### WORK ITEM
The entries below hold a line with "then ext_back a" and a line with "(i1, j1, ext_fwd". Return those lines and all that lie between them, exactly and only.

⟨

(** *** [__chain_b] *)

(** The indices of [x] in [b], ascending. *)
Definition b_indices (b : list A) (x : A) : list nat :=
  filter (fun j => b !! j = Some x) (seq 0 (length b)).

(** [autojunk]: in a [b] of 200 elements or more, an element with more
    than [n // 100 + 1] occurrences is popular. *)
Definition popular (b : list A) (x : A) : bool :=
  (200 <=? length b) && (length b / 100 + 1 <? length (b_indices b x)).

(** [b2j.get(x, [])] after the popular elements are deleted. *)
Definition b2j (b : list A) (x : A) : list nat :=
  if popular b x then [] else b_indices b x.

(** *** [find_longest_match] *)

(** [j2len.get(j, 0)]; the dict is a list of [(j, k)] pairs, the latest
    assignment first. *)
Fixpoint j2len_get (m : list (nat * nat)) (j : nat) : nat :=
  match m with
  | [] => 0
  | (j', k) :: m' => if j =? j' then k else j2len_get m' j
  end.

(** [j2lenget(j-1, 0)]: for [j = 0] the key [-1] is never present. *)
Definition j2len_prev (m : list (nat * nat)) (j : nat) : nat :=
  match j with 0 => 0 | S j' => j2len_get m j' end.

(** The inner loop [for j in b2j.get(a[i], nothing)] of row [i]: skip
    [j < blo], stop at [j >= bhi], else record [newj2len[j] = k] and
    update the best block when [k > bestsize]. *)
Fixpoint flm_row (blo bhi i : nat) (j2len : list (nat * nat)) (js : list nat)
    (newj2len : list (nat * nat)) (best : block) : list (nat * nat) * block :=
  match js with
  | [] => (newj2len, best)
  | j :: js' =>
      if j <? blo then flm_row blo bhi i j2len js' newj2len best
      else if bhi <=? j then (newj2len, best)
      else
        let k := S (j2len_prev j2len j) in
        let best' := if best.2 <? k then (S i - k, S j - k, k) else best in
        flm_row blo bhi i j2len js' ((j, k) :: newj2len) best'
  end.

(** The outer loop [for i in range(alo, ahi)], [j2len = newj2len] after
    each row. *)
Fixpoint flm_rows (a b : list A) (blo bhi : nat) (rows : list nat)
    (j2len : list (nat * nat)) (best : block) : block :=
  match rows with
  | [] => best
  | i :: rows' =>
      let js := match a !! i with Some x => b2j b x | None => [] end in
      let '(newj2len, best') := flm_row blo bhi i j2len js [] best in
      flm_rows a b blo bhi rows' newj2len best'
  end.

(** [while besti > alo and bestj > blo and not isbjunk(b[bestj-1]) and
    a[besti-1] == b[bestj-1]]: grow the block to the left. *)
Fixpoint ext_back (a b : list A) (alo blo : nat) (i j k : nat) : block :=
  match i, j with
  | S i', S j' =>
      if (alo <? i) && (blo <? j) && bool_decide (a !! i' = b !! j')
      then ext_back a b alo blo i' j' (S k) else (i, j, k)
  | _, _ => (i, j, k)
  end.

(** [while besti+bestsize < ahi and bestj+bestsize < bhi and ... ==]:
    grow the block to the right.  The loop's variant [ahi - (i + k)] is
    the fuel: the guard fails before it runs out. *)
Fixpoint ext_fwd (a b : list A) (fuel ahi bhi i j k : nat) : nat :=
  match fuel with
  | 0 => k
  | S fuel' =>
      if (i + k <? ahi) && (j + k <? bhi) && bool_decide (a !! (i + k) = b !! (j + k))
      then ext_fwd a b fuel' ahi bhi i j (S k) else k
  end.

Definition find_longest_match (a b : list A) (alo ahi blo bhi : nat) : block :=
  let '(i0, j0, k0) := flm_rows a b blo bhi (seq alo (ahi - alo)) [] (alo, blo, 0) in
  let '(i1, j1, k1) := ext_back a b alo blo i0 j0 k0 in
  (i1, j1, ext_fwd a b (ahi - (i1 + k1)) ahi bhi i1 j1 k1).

⟩
⟨

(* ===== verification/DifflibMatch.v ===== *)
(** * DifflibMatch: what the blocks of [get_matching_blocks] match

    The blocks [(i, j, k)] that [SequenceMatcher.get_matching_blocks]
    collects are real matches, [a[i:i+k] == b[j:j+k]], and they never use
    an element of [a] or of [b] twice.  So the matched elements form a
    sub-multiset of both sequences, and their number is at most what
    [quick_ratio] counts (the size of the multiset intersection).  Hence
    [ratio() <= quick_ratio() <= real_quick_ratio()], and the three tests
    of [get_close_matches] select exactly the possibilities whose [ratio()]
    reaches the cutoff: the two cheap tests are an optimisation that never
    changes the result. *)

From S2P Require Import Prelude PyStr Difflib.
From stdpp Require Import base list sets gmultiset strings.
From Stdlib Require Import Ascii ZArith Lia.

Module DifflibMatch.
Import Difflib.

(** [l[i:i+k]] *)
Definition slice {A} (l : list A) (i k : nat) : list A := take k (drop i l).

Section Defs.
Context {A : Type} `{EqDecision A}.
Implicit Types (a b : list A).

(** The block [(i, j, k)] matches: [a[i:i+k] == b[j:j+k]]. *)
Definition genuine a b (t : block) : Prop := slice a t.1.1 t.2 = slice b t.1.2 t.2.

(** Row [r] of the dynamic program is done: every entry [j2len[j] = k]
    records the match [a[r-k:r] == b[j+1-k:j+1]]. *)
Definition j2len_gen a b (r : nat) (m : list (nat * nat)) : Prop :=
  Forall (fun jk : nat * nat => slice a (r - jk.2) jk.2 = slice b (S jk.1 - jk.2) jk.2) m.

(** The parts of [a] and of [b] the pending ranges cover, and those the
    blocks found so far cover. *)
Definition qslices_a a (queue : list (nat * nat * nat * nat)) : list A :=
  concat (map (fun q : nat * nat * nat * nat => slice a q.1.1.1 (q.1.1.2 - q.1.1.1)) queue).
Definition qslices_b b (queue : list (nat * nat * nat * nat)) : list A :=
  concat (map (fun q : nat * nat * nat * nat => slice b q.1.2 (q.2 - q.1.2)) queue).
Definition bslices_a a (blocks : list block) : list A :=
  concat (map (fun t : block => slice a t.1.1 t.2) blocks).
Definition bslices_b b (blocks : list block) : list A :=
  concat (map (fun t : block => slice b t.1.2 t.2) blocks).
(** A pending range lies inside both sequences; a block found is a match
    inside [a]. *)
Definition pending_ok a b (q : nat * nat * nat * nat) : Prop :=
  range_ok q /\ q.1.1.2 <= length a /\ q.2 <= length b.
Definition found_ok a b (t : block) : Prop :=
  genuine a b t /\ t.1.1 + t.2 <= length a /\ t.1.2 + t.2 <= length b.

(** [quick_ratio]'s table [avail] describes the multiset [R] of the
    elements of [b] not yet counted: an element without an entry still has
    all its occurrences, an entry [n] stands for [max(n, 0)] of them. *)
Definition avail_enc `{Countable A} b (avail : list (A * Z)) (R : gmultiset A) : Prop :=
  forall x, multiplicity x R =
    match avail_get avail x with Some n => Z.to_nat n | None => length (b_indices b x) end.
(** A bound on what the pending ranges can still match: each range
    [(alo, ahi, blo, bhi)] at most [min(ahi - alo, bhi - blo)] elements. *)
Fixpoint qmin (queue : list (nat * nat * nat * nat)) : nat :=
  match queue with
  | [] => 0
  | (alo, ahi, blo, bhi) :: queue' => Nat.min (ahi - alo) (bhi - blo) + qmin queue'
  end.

⟩

### OUTPUT FOR THIS TASK
      then ext_back a b alo blo i' j' (S k) else (i, j, k)
  | _, _ => (i, j, k)
  end.

(** [while besti+bestsize < ahi and bestj+bestsize < bhi and ... ==]:
    grow the block to the right.  The loop's variant [ahi - (i + k)] is
    the fuel: the guard fails before it runs out. *)
Fixpoint ext_fwd (a b : list A) (fuel ahi bhi i j k : nat) : nat :=
  match fuel with
  | 0 => k
  | S fuel' =>
      if (i + k <? ahi) && (j + k <? bhi) && bool_decide (a !! (i + k) = b !! (j + k))
      then ext_fwd a b fuel' ahi bhi i j (S k) else k
  end.

Definition find_longest_match (a b : list A) (alo ahi blo bhi : nat) : block :=
  let '(i0, j0, k0) := flm_rows a b blo bhi (seq alo (ahi - alo)) [] (alo, blo, 0) in
  let '(i1, j1, k1) := ext_back a b alo blo i0 j0 k0 in
  (i1, j1, ext_fwd a b (ahi - (i1 + k1)) ahi bhi i1 j1 k1).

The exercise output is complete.